A Phase 2 Study of AZD2171 in Recurrent or Persistent Ovarian, Peritoneal, or Fallopian Tube Cancer


OBJECTIVES:

Primary

- Determine the objective response rate (complete response, partial response, and stable
disease for ≥ 16 weeks) in patients with persistent, recurrent, or refractory advanced
ovarian epithelial, primary peritoneal cavity, or fallopian tube cancer treated with
AZD2171.

Secondary

- Determine the time to disease progression, median survival time, and duration of
overall CA-125 antigen response in these patients.

OUTLINE: This is an open-label, multicenter study. Patients are stratified according to
reaction to prior platinum-based regimen (sensitive vs insensitive).

Patients receive oral AZD2171 once daily for 4 weeks.

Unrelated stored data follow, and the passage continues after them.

(** * PSA resume optimizer: the ontological matching and scoring engine

    A shallow embedding of [src/app.py]: the text normaliser
    [clean_and_extract_words], the analysis
    [run_enhanced_ontological_analysis] and the derived scores of
    [calculate_trust_visibility_scores]; with them the licence check, the
    validation and reading of uploaded files, the optimisation prompt, the
    history of analyses and the keyword lines of the report, the licence
    tiers of [src/psa_license/license.py], the file validation of
    [src/enhanced_file_processor.py] and the gap matrix of
    [src/advanced_visualizations.py].

    Modelling conventions.
    - Text is ASCII: a Python [str] is a [string], one [ascii] per character.
    - A Python [set] of strings is a [gset string]; the order in which a
      [for] loop visits a set is not fixed by the language, so it is a
      parameter ([SetOrder]).
    - A Python [dict] keeps insertion order: it is an association list whose
      keys are pairwise distinct ([dict_set] keeps the position of a key that
      is already there and appends a new one).
    - A Python [float] score is an exact rational ([Q]); [round(x, 1)] is
      rounding to the nearest tenth, ties to even.
    - The ontology is a dict of dicts that the analysis updates through a
      reference: dict objects live in a [heap] and are named by locations.
      The objects are typed (the ontology, its domains, its groups); a
      reference that does not lead to an object of the kind the code
      expects raises. *)

From Stdlib Require Import Ascii String QArith Lqa.
From stdpp Require Import gmap strings list sorting pretty.

Set Warnings "-clear-no-such-hyp".

Local Open Scope string_scope.
Local Open Scope list_scope.

(** ** Characters and strings, as Python's [str] methods see them *)

Module Str.

Definition code (c : ascii) : N := N_of_ascii c.

(** [str.isspace] on an ASCII character: TAB, LF, VT, FF, CR, the four
    separators FS, GS, RS, US, and the blank. *)
Definition is_space (c : ascii) : bool :=
  let n := code c in
  ((9 <=? n) && (n <=? 13) || (28 <=? n) && (n <=? 32))%N.

Definition is_upper (c : ascii) : bool :=
  let n := code c in ((65 <=? n) && (n <=? 90))%N.

Definition is_lower (c : ascii) : bool :=
  let n := code c in ((97 <=? n) && (n <=? 122))%N.

Definition is_digit (c : ascii) : bool :=
  let n := code c in ((48 <=? n) && (n <=? 57))%N.

(** The regular-expression class [\w]. *)
Definition is_word (c : ascii) : bool :=
  is_upper c || is_lower c || is_digit c || (code c =? 95)%N.

Definition lower_char (c : ascii) : ascii :=
  if is_upper c then ascii_of_N (code c + 32) else c.

(** [s.lower()] *)
Fixpoint lower (s : string) : string :=
  match s with
  | EmptyString => EmptyString
  | String c s' => String (lower_char c) (lower s')
  end.

(** [len(s)] *)
Definition len (s : string) : nat := String.length s.

(** [s.isdigit()]: at least one character, and all of them digits. *)
Fixpoint all_digits (s : string) : bool :=
  match s with
  | EmptyString => true
  | String c s' => is_digit c && all_digits s'
  end.

Definition isdigit (s : string) : bool :=
  match s with
  | EmptyString => false
  | _ => all_digits s
  end.

Fixpoint starts_with (p s : string) : bool :=
  match p, s with
  | EmptyString, _ => true
  | String a p', String b s' => if Ascii.eqb a b then starts_with p' s' else false
  | String _ _, EmptyString => false
  end.

(** [needle in hay] *)
Fixpoint contains (needle hay : string) : bool :=
  starts_with needle hay ||
  match hay with
  | EmptyString => false
  | String _ hay' => contains needle hay'
  end.

(** [s.split()]: the maximal runs of characters that are not white space.
    [cur] is the run being read, in reverse. *)
Fixpoint split_aux (cur : list ascii) (s : string) : list string :=
  let flush := match cur with
               | [] => []
               | _ => [string_of_list_ascii (rev cur)]
               end in
  match s with
  | EmptyString => flush
  | String c s' =>
      if is_space c then flush ++ split_aux [] s'
      else split_aux (c :: cur) s'
  end.

Definition split (s : string) : list string := split_aux [] s.

(** [s[:n]] *)
Fixpoint take (n : nat) (s : string) : string :=
  match n, s with
  | S n', String c s' => String c (take n' s')
  | _, _ => EmptyString
  end.

Definition upper_char (c : ascii) : ascii :=
  if is_lower c then ascii_of_N (code c - 32) else c.

(** [s.upper()] *)
Fixpoint upper (s : string) : string :=
  match s with
  | EmptyString => EmptyString
  | String c s' => String (upper_char c) (upper s')
  end.

(** [s.lstrip()] *)
Fixpoint lstrip (s : string) : string :=
  match s with
  | EmptyString => EmptyString
  | String c s' => if is_space c then lstrip s' else s
  end.

(** [s.rstrip()] *)
Fixpoint rstrip (s : string) : string :=
  match s with
  | EmptyString => EmptyString
  | String c s' =>
      match rstrip s' with
      | EmptyString => if is_space c then EmptyString else String c EmptyString
      | t => String c t
      end
  end.

(** [s.strip()] *)
Definition strip (s : string) : string := rstrip (lstrip s).

(** [sep.join(parts)] *)
Fixpoint join (sep : string) (parts : list string) : string :=
  match parts with
  | [] => EmptyString
  | [p] => p
  | p :: rest => p +:+ sep +:+ join sep rest
  end.


End Str.

(** ** The text normaliser *)

Definition MIN_WORD_LENGTH : nat := 2.

(** [re.sub(r'([a-z])([A-Z])', r'\1 \2', text)]: a blank goes between a
    lower-case letter and the upper-case letter that follows it. The second
    letter of a match is upper case and so never starts the next match. *)
Fixpoint split_camel_case (s : string) : string :=
  match s with
  | EmptyString => EmptyString
  | String c t =>
      match t with
      | String d _ =>
          if Str.is_lower c && Str.is_upper d
          then String c (String " " (split_camel_case t))
          else String c (split_camel_case t)
      | EmptyString => String c EmptyString
      end
  end.

(** Is the character at position [n] there, and not white space? *)
Fixpoint non_space_at (n : nat) (s : string) : bool :=
  match n, s with
  | O, String c _ => negb (Str.is_space c)
  | S n', String _ s' => non_space_at n' s'
  | _, EmptyString => false
  end.

(** [https?://\S+] matches at the head of [s]. *)
Definition url_here (s : string) : bool :=
  Str.starts_with "http://" s && non_space_at 7 s
  || Str.starts_with "https://" s && non_space_at 8 s.

(** Within the run of non-space characters at the head of [s]: is there
    an [@] with one more character of the run after it? *)
Fixpoint at_sign_inside (s : string) : bool :=
  match s with
  | String c t =>
      if Str.is_space c then false
      else match t with
           | String d _ =>
               (Ascii.eqb c "@" && negb (Str.is_space d)) || at_sign_inside t
           | EmptyString => false
           end
  | EmptyString => false
  end.

(** [\S+@\S+] matches at the head of [s]: one character of the run at
    least before the [@], one at least after it. *)
Definition email_here (s : string) : bool :=
  match s with
  | String c t => negb (Str.is_space c) && at_sign_inside t
  | EmptyString => false
  end.

(** [re.sub(r'https?://\S+|\S+@\S+', '', text)]. Either alternative, once
    it matches, runs to the end of the run of non-space characters, as its
    last [\S+] is greedy; [skipping] is set while the rest of a matched run
    is dropped. *)
Fixpoint remove_urls_emails_aux (skipping : bool) (s : string) : string :=
  match s with
  | EmptyString => EmptyString
  | String c t =>
      if Str.is_space c then String c (remove_urls_emails_aux false t)
      else if skipping then remove_urls_emails_aux true t
      else if url_here s || email_here s then remove_urls_emails_aux true t
      else String c (remove_urls_emails_aux false t)
  end.

Definition remove_urls_emails (s : string) : string :=
  remove_urls_emails_aux false s.

(** [re.sub(r'(?<![A-Z])[^\w\s\-]|(?<=[A-Z])[^\w\s\-]', ' ', text)]: the
    two look-behinds are complementary, so every character that is neither
    a word character, nor white space, nor a hyphen becomes a blank. *)
Fixpoint blank_punctuation (s : string) : string :=
  match s with
  | EmptyString => EmptyString
  | String c t =>
      String (if Str.is_word c || Str.is_space c || Ascii.eqb c "-"
              then c else " "%char)
             (blank_punctuation t)
  end.
(** X14.  The ranges that [parse] returns lie in the view that it returns:
    the start and the end of every range of the selection are owned by a
    node of the returned view, with an offset between 0 and the number of
    children of that node, or the length of its text.  This holds for
    every order option that [parse] accepts, and although the scan takes
    characters out of the texts and empty text nodes out of the tree.  The
    one exception is a view that is a text alone: an element-range token
    at an edge of a text that has no parent gives a position without
    owner. *)
Theorem parse_ranges_in_view (data : string) (options : ParseOptions)
    (view : Node) (selection : Selection) :
  parse toDom D data options = Ok (ViewAndSelection view selection) ->
  Forall (fun r => positionReturned view (start r)
                   /\ positionReturned view (end_ r))
    (getRanges selection)
  /\ (isText view = false ->
      Forall (fun r => validPosition view (start r) = true
                       /\ validPosition view (end_ r) = true)
        (getRanges selection)).
Proof.
  intros Hparse.
  assert (Hall : Forall (fun r => positionReturned view (start r)
                                  /\ positionReturned view (end_ r))
                   (getRanges selection)).
  { revert Hparse. unfold parse, RangeParser.parse.
    destruct (ViewParser.parse D toDom data) as [view0|e]; [|discriminate].
    rewrite !bind_Ok.
    destruct (RangeParser._getPositions [] None view0) as [scanned|e]
      eqn:Hscan; [|discriminate].
    rewrite !bind_Ok.
    destruct (RangeParser._createRanges (snd scanned)) as [rs|e] eqn:Hrs;
      [|discriminate].
    rewrite !bind_Ok.
    apply getPositions_root_valid in Hscan.
    pose proof (createRanges_keeps
                  (positionReturned (RangeParser.scannedRoot (fst scanned)))
                  _ _ Hscan Hrs) as Hvalid.
    destruct (negb (length (order options) =? 0)%nat).
    - destruct (negb (length (order options) =? length rs)%nat);
        [discriminate|].
      unfold RangeParser._sortRanges. rewrite sortLoop_spec.
      destruct (forallb _ (order options)); [|discriminate].
      rewrite !bind_Ok. cbn [fst snd].
      destruct (negb (length (assignAll rs (order options) 0 []) =? 0)%nat);
        [|discriminate].
      unfold setRanges.
      destruct (denseRanges _) as [l|] eqn:Hdense; [|discriminate].
      rewrite bind_Ok. intros [= <- <-]. cbn [getRanges].
      apply (denseRanges_keeps _ _ _ Hdense).
      apply (assignAll_keeps _ rs Hvalid). constructor.
    - rewrite bind_Ok. cbn [fst snd].
      destruct (negb (length (map Some rs) =? 0)%nat); [|discriminate].
      unfold setRanges. rewrite denseRanges_map_Some, bind_Ok.
      now intros [= <- <-]. }
  split; [exact Hall|]. intros Htext.
  eapply Forall_impl; [exact Hall|]. simpl.
  intros r [[Hs|[Hs _]] [He|[He _]]]; try congruence. auto.
Qed.

End PositionsInView.

Lemma parse_ranges_in_view_witness :
  Forall (fun r =>
            validPosition
              (Element ViewElement "div" []
                 [Element ViewElement "p" [] [Text "foo"]]) (start r) = true
            /\ validPosition
                 (Element ViewElement "div" []
                    [Element ViewElement "p" [] [Text "foo"]]) (end_ r)
               = true)
    [mkRange (mkPosition [0%nat; 0%nat] 2) (mkPosition [0%nat; 0%nat] 3);
     mkRange (mkPosition [] 0) (mkPosition [] 0)].
Proof.
  apply (parse_ranges_in_view Html.toDom 10 "<div>[]<p>fo{o}</p></div>"
           (mkParseOptions [2; 1] false)
           (Element ViewElement "div" []
              [Element ViewElement "p" [] [Text "foo"]])
           (mkSelection
              [mkRange (mkPosition [0%nat; 0%nat] 2)
                 (mkPosition [0%nat; 0%nat] 3);
               mkRange (mkPosition [] 0) (mkPosition [] 0)] false)).
  - reflexivity.
  - reflexivity.
Defined.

Courses repeat every 4 weeks for up to
8 months in the absence of disease progression or toxicity.

After completion of study treatment, patients are followed periodically.

PROJECTED ACCRUAL: A total of 64 patients will be accrued for this study.

Inclusion Criteria


DISEASE CHARACTERISTICS:

- Histologically or cytologically confirmed ovarian epithelial, fallopian tube, or
primary peritoneal cavity cancer

- Persistent, recurrent, or refractory to initial therapy

- Advanced disease

- Measurable or evaluable disease, as defined by 1 of the following:

- At least 1 lesion measured in at least 1 dimension as ≥ 20 mm with conventional
techniques or as ≥ 10 mm with spiral CT scan

- Evidence of progression based on an elevated CA-125 (defined as a value of ≥ 2
times upper limit of normal [ULN] documented on two separate determinations made
> 2 weeks apart) if the physical exam is normal and CT scan has a disease volume
< 1 cm in maximum diameter

- No borderline tumors or tumors of low malignant potential

- Patients must have received platinum-based chemotherapy prior to study entry

- No more than 1 prior chemotherapy regimen (i.e., initial first-line chemotherapy
only)

- No known brain metastases

PATIENT CHARACTERISTICS:

- ECOG performance status (PS) 0-2

- Karnofsky PS > 60-100%

- Life expectancy > 12 weeks

- WBC ≥ 3,000/mm^3

- Absolute neutrophil count ≥ 1,500/mm^3

- Platelet count ≥ 100,000/mm^3

- Hemoglobin ≥ 8 g/dL

- Bilirubin normal

- ALT and AST ≤ 2.5 times upper limit of normal

- Creatinine normal OR creatinine clearance ≥ 60 mL/min

- Not pregnant or nursing

- Negative pregnancy test

- Fertile patients must use effective contraception

- No bowel obstruction

- No history of allergic reactions attributed to compounds of similar chemical or
biologic composition to AZD2171

- Mean QTc ≤ 470 msec (with Bazett's correction)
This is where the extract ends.